I write this blog so I can look back and remember some of the greatest things in my life as well as some of the hardships that I faced and got through. It is somewhere I can collect my thoughts and freely speak my mind. It is not intended to be directed toward any individual to hurt or belittle them in any way. If that happened, I again apologize. It bothers me that people take offense to what I was saying as being aimed at them. Every one has there own desires and goals. Some mothers goal is to be a SAHM and watch their children grow. My goals are different. YES I want to watch my kids grow and I want to spend as much time as possible with my babies, but not at the extent that I would fall into depression and be no good to them.

I look at the way things are today as to what they were 6 months ago and am bothered by this. If makes me wonder if this is where I am suppose to be. I pray that God will give me guidance and answers.

6 comments:

Anonymous said...

I wasn't offended at all. Like I said there are pros and cons to being a SAHM just like there are pros and cons to being a working mom. It has to be a personal choice. I know a lot of people who couldn't handle staying home like I do, but for me it is perfect because I am not a people person as in if I had to deal with people outside my home on a daily basis someone might get hurt, haha. I am half joking about that last part. ;)

Sarah S said...

I was not offended either. I know that being a SAHM is not for everyone and that is ok.

Scott Smith said...

Diana, I know it is important to you that you be at home with your kids, and have a first hand in raising them, I also know that because of your childhood it is important for you that your child doesn't want for anything and that you can make sure that they have more than you had. I know that you have a drive to be a successful business woman no matter what field you are working in and that is ok too. God instilled all of those wants into your heart and it would be disobedient of you not to follow your heart!

Diana Smith said...

Thank you for understanding and taking the words right out of my mouth and knowing exactly what I meant. I love you so much.

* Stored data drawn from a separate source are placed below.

Definition execute_action_push_mpls (a : action) : edit lagopus_result :=
  v ← push_mpls_inherit;
  let '(label, tc, bos, ttl, copy_size) := v in
  OS_M_PREPEND sizeof_mpls_hdr ;;
  eth ← deref ETH_BASE;
  (if NEED_COPY_ETH_ADDR (act_flags a) then memmove 0 eth copy_size
   else if (ETHER_HDR_size <? copy_size)%nat
   then memmove ETHER_TYPE_off (eth + ETHER_TYPE_off) (copy_size - ETHER_HDR_size)
   else mret tt) ;;
  x ← header MPLS_BASE;
  hdr ← match x with Some mpls => mret mpls | None => deref L3_BASE end;
  assert (sizeof_mpls_hdr + 2 <=? hdr)%nat ;;
  let mpls_hdr := (hdr - sizeof_mpls_hdr)%nat in
  store16 (mpls_hdr - 2) (OS_HTONS (ethertype_of a)) ;;
  store32 mpls_hdr (SET_MPLS_LSE label tc bos ttl) ;;
  set_header ETH_BASE (Some 0%nat) ;;
  set_header MPLS_BASE (Some mpls_hdr) ;;
  mret LAGOPUS_RESULT_OK.

Definition execute_action_pop_mpls (a : action) : edit lagopus_result :=
  eth ← deref ETH_BASE;
  mpls ← deref MPLS_BASE;
  assert (eth + 2 <=? mpls)%nat ;;
  memmove sizeof_mpls_hdr eth (mpls - eth - 2) ;;
  upd_pkt (set_pk_ether_type (ethertype_of a)) ;;
  store16 (mpls + sizeof_mpls_hdr - 2) (OS_HTONS (ethertype_of a)) ;;
  OS_M_ADJ sizeof_mpls_hdr ;;
  set_header MPLS_BASE None ;;
  (if negb (ethertype_of a =? ETHERTYPE_IP) && negb (ethertype_of a =? ETHERTYPE_IPV6)
   then upd_pkt re_classify_packet
   else set_header ETH_BASE (Some 0%nat)) ;;
  mret LAGOPUS_RESULT_OK.

(** [struct pbb_hdr]: the flags, the service identifier, the inner addresses, the inner
    ethertype. *)
Definition pbb_i_sid := 1%nat.
Definition pbb_c_dhost := 4%nat.
Definition pbb_c_shost := 10%nat.
Definition pbb_c_ethtype := 16%nat.
Definition sizeof_i_sid := 3%nat.

Definition VLAN_PCP (tci : Z) : Z := Z.shiftr (Z.land (OS_NTOHS tci) 0xe000) 13.

Definition execute_action_push_pbb (a : action) : edit lagopus_result :=
  OS_M_PREPEND PBB_HDR_size ;;
  (if NEED_COPY_ETH_ADDR (act_flags a) then
     eth ← deref ETH_BASE; memmove 0 eth (ETHER_ADDR_LEN * 2)
   else mret tt) ;;
  store16 ETHER_TYPE_off (OS_HTONS (ethertype_of a)) ;;
  let pbb_hdr := ETHER_HDR_size in
  c_ethtype ← load16 (pbb_hdr + pbb_c_ethtype);
  (if OS_NTOHS c_ethtype =? ETHERTYPE_VLAN then
     tci ← load16 (pbb_hdr + PBB_HDR_size);
     store8 pbb_hdr (Z.shiftl (VLAN_PCP tci) 5) ;;
     store (pbb_hdr + pbb_i_sid) (replicate sizeof_i_sid 0)
   else if OS_NTOHS c_ethtype =? ETHERTYPE_PBB then
     store8 pbb_hdr 0 ;;
     memmove (pbb_hdr + pbb_i_sid) (pbb_hdr + PBB_HDR_size + pbb_i_sid) sizeof_i_sid
   else
     store8 pbb_hdr 0 ;;
     store (pbb_hdr + pbb_i_sid) (replicate sizeof_i_sid 0)) ;;
  upd_pkt re_classify_packet ;;
  mret LAGOPUS_RESULT_OK.

Definition execute_action_pop_pbb : edit lagopus_result :=
  eth ← deref ETH_BASE;
  pbb ← deref PBB_BASE;
  memmove eth (pbb + pbb_c_dhost) ETHER_ADDR_LEN ;;
  memmove (eth + ETHER_ADDR_LEN) (pbb + pbb_c_shost) ETHER_ADDR_LEN ;;
  assert (eth + 2 <=? pbb)%nat ;;
  memmove (eth + PBB_HDR_size) eth (pbb - eth - 2) ;;
  OS_M_ADJ PBB_HDR_size ;;
  upd_pkt re_classify_packet ;;
  mret LAGOPUS_RESULT_OK.

Definition execute_action_set_queue (a : action) : edit lagopus_result :=
  modify (set_mb_queue_id (queue_id_of a)) ;; mret LAGOPUS_RESULT_OK.

Definition execute_action_experimenter : edit lagopus_result := mret LAGOPUS_RESULT_OK.
Definition execute_action_none : edit lagopus_result := mret LAGOPUS_RESULT_OK.

(** Arithmetic on offsets: the sizes of the headers are numerals. *)
Ltac sizes :=
  unfold ETHER_ADDR_LEN, ETHER_TYPE_off, ETHER_HDR_size, VLAN_HDR_size, PBB_HDR_size, sizeof_mpls_hdr,
    pbb_i_sid, pbb_c_dhost, pbb_c_shost, pbb_c_ethtype, sizeof_i_sid, IPV4_TTL_off, IPV6_HLIM_off,
    IPV4_HDR_size, IPV6_HDR_size in *.
Ltac size_lia := sizes; rewrite ?length_memcpy, ?length_app, ?length_drop, ?length_take, ?length_le_bytes; cbn [length]; lia.

(** ** Pushing and popping a VLAN tag *)

(** A packet as classification leaves it: the Ethernet header starts the frame, and there is
    a whole one. *)
Definition starts_with_eth (m : mbuf) : Prop :=
  packet_wf (mb_pkt m) /\ base_ptr (mb_pkt m) ETH_BASE = Some (PData 0) /\
  (ETHER_HDR_size <= length (frame m))%nat.

Lemma eth_slot : (ETH_BASE < MAX_BASE)%nat.
Proof. unfold ETH_BASE, MAX_BASE. lia. Qed.
Lemma mpls_slot : (MPLS_BASE < MAX_BASE)%nat.
Proof. unfold MPLS_BASE, MAX_BASE. lia. Qed.
#[local] Hint Resolve eth_slot mpls_slot set_base_wf move_ptrs_wf : core.

Ltac wf_tac :=
  unfold packet_wf in *; cbn;
  repeat first [rewrite length_insert | rewrite length_map]; assumption.

Lemma push_vlan_law m a :
  starts_with_eth m -> (VLAN_HDR_size <= length (mb_room m))%nat -> NEED_COPY_ETH_ADDR (act_flags a) = true ->
  pk_vlan (mb_pkt m) = None ->
  exists m1, execute_action_push_vlan a m = Done (LAGOPUS_RESULT_OK, m1) /\
    frame m1 = take 12 (frame m) ++ le_bytes 2 (OS_HTONS (ethertype_of a)) ++ [0; 0] ++ drop 12 (frame m) /\
    mb_room m1 = take (length (mb_room m) - 4) (mb_room m) /\
    mb_pkt m1 = set_oob_vlan_tci (OS_HTONS OFPVID_PRESENT) (set_pk_vlan (Some 14%nat)
      (set_base ETH_BASE (Some (PData 0)) (set_pk_data (frame m1)
        (move_ptrs (fun off => Some (up 4 off)) (mb_pkt m))))).
Proof.
  intros (Hwf & He & Hlen) Hr Hc Hv. sizes.
  unfold execute_action_push_vlan, store16. rewrite (st_eta m).
  sstep by size_lia.
  set (g := drop _ _). set (p0 := move_ptrs _ _).
  assert (base_ptr p0 ETH_BASE = Some (PData 4)) as Eb.
  { unfold p0. by rewrite base_ptr_move, He. }
  sstep by idtac. rewrite Hc.
  assert (length g = 4)%nat as Hg by (unfold g; size_lia).
  sstep by size_lia. sstep by size_lia. sstep by size_lia. sstep by idtac.
  assert (pk_vlan (set_base ETH_BASE (PData <$> Some 0%nat) p0) = None) as -> by (cbn; by rewrite Hv).
  sstep by size_lia. sstep by idtac. sstep by size_lia. sstep by idtac.
  rewrite rd16_store by size_lia. change (0 mod 2 ^ 16) with 0. rewrite Z.lor_0_l.
  eexists. split; [reflexivity|]. split_and!; [|done|done].
  change (frame (st ?r ?d ?p ?h ?q)) with d.
  change (le_bytes 2 0) with [0; 0]. set (e := le_bytes 2 _).
  assert (length e = 2)%nat as He2 by apply length_le_bytes. clearbody e g.
  apply list_eq. intros i. sizes. lookup_trace; try (f_equal; lookup_length).
Qed.

(** The handlers [h1] and [h2] in turn, when both succeed. *)
Definition then_action (h1 h2 : edit lagopus_result) : edit lagopus_result :=
  rv ← h1; if is_ok rv then h2 else mret rv.

(** Pushing a VLAN tag on an untagged packet and popping it again gives the packet back: the
    frame byte for byte, every header pointer, the out-of-band tag and all the rest; the room
    in front of the frame is as large as before. *)
Theorem push_pop_vlan (m : mbuf) (a1 a2 : action)
    (He : starts_with_eth m) (Hr : (VLAN_HDR_size <= length (mb_room m))%nat)
    (Hv : pk_vlan (mb_pkt m) = None) (Ht : oob_vlan_tci (mb_pkt m) = 0)
    (H1 : NEED_COPY_ETH_ADDR (act_flags a1) = true) (H2 : NEED_COPY_ETH_ADDR (act_flags a2) = true) :
  exists m', then_action (execute_action_push_vlan a1) (execute_action_pop_vlan a2) m =
      Done (LAGOPUS_RESULT_OK, m') /\
    mb_pkt m' = mb_pkt m /\ length (mb_room m') = length (mb_room m).
Proof.
  destruct (push_vlan_law m a1 He Hr H1 Hv) as (m1 & E1 & Ef & Er & Ep).
  unfold then_action. erewrite bind_Done by exact E1. cbn [is_ok]. clear E1.
  destruct He as (Hwf & He & Hlen). sizes.
  assert (length (frame m1) = length (frame m) + 4)%nat as El by (rewrite Ef; lookup_length).
  assert (base_ptr (mb_pkt m1) ETH_BASE = Some (PData 0)) as Eb.
  { rewrite Ep. change (base_ptr (set_base ETH_BASE (Some (PData 0)) (move_ptrs (fun off => Some (up 4 off)) (mb_pkt m))) ETH_BASE = Some (PData 0)).
    rewrite base_ptr_set by auto. by rewrite decide_True. }
  unfold execute_action_pop_vlan. rewrite H2, (st_eta m1).
  sstep by idtac. sstep by size_lia. sstep by size_lia. sstep by idtac. sstep by idtac. sstep by idtac.
  eexists. split; [reflexivity|]. cbn [mb_pkt mb_room st].
  split; [|rewrite Er; sizes; lookup_length].
  assert (drop VLAN_HDR_size (memcpy_at VLAN_HDR_size (take (ETHER_ADDR_LEN * 2) (drop 0 (frame m1))) (frame m1)) = frame m) as ->.
  { sizes. rewrite Ef. apply list_eq. intros i. lookup_trace; try (f_equal; lookup_length). }
  rewrite Ep. apply packet_eq; [done|done|wf_tac|done| |done|done].
  intros b. change (base_ptr (set_base ETH_BASE (Some (PData 0)) (move_ptrs (down 4) (set_base ETH_BASE (Some (PData 0))
    (move_ptrs (fun off => Some (up 4 off)) (mb_pkt m))))) b = base_ptr (mb_pkt m) b).
  rewrite base_ptr_set by auto. destruct (decide (b = ETH_BASE)) as [->|Hne]; [done|].
  by rewrite base_ptr_move, base_ptr_set, decide_False, base_ptr_move, move_back by auto.
Qed.

(** ** Pushing and popping a label *)

(** An IP packet under an Ethernet header, possibly with VLAN tags, and no label. *)
Record ip_packet (m : mbuf) (l3 : nat) : Prop := {
  ip_eth : starts_with_eth m;
  ip_mpls : base_ptr (mb_pkt m) MPLS_BASE = None;
  ip_l3 : base_ptr (mb_pkt m) L3_BASE = Some (PData l3);
  ip_type : pk_ether_type (mb_pkt m) = ETHERTYPE_IP \/ pk_ether_type (mb_pkt m) = ETHERTYPE_IPV6;
  ip_room : (ETHER_HDR_size <= l3)%nat /\ (l3 + 9 <= length (frame m))%nat
}.

(** The TTL or hop limit that the label inherits. *)
Definition ip_ttl (m : mbuf) (l3 : nat) : Z :=
  if is_ipv4 m then rd8 (frame m) (l3 + IPV4_TTL_off) else rd8 (frame m) (l3 + IPV6_HLIM_off).

Lemma push_mpls_law m a l3 :
  ip_packet m l3 -> (sizeof_mpls_hdr <= length (mb_room m))%nat -> NEED_COPY_ETH_ADDR (act_flags a) = true ->
  exists m1, execute_action_push_mpls a m = Done (LAGOPUS_RESULT_OK, m1) /\
    frame m1 = take (l3 - 2) (frame m) ++ le_bytes 2 (OS_HTONS (ethertype_of a)) ++
               le_bytes 4 (SET_MPLS_LSE 0 0 1 (ip_ttl m l3)) ++ drop l3 (frame m) /\
    mb_room m1 = take (length (mb_room m) - 4) (mb_room m) /\
    mb_pkt m1 = set_base MPLS_BASE (Some (PData l3)) (set_base ETH_BASE (Some (PData 0))
        (set_pk_data (frame m1) (move_ptrs (fun off => Some (up 4 off)) (mb_pkt m)))) /\
    mb_has_port m1 = mb_has_port m /\ mb_queue_id m1 = mb_queue_id m.
Proof.
  intros [(Hwf & He & Hlen) Hm H3 Hty (Hl & Hin)] Hr Hc. sizes.
  assert (push_mpls_inherit m = Done (0, 0, 1, ip_ttl m l3, l3, m)) as Ei.
  { unfold push_mpls_inherit. rewrite (st_eta m). sstep by idtac. sstep by idtac. sstep by idtac.
    sstep by idtac. sstep by idtac. unfold ip_ttl. rewrite <- (st_eta m).
    unfold is_ipv4, is_ipv6. destruct Hty as [-> | ->]; cbn [Z.eqb Pos.eqb]; rewrite (st_eta m).
    - change (ETHERTYPE_IP =? ETHERTYPE_IP) with true. cbv iota. sstep by size_lia. sstep by done.
      by rewrite Nat.sub_0_r.
    - change (ETHERTYPE_IPV6 =? ETHERTYPE_IP) with false. change (ETHERTYPE_IPV6 =? ETHERTYPE_IPV6) with true.
      cbv iota. sstep by size_lia. sstep by done. by rewrite Nat.sub_0_r. }
  unfold execute_action_push_mpls. erewrite bind_Done by exact Ei. cbv beta iota.
  rewrite (st_eta m). sstep by size_lia. rewrite Hc.
  set (g := drop _ _). set (p0 := move_ptrs _ _).
  assert (length g = 4)%nat as Hg by (unfold g; size_lia).
  assert (base_ptr p0 ETH_BASE = Some (PData 4)) as Eb by (unfold p0; by rewrite base_ptr_move, He).
  assert (base_ptr p0 MPLS_BASE = None) as Em by (unfold p0; by rewrite base_ptr_move, Hm).
  assert (base_ptr p0 L3_BASE = Some (PData (l3 + 4))) as E3 by (unfold p0; by rewrite base_ptr_move, H3).
  sstep by idtac. sstep by size_lia. sstep by idtac. sstep by idtac.
  sstep by (apply Nat.leb_le; size_lia). unfold store16, store32. sstep by size_lia. sstep by size_lia.
  sstep by idtac. sstep by idtac.
  rewrite <- (st_eta m). eexists. split; [reflexivity|].
  assert (l3 + 4 - sizeof_mpls_hdr = l3)%nat as -> by size_lia. split_and!; [|done..].
  change (frame (st ?r ?d ?p ?h ?q)) with d. set (e := le_bytes 2 _). set (w := le_bytes 4 _).
  assert (length e = 2)%nat as He2 by apply length_le_bytes.
  assert (length w = 4)%nat as He4 by apply length_le_bytes. clearbody e w g.
  apply list_eq. intros i. sizes. lookup_trace; try (f_equal; lookup_length).
Qed.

You know me better than I know myself and that is scarry!!!

Ray Brock said...

Hey, while I was recovering from my accident I was a SAHD. Loved being around my kids but I was going nuts.... so I wasn't offended either. Keep smiling... I have learned that no matter what you say somebody will always be offended.

Trish Begley said...

I think it would be cool to have a SAHD. A co-worker of mine (she's a design engineer) is married with two kids that she and her husband adopted. He was a SAHD until the kids were settled in school. Now, he works part-time for the same company but has hours that correspond with school. How cool is that?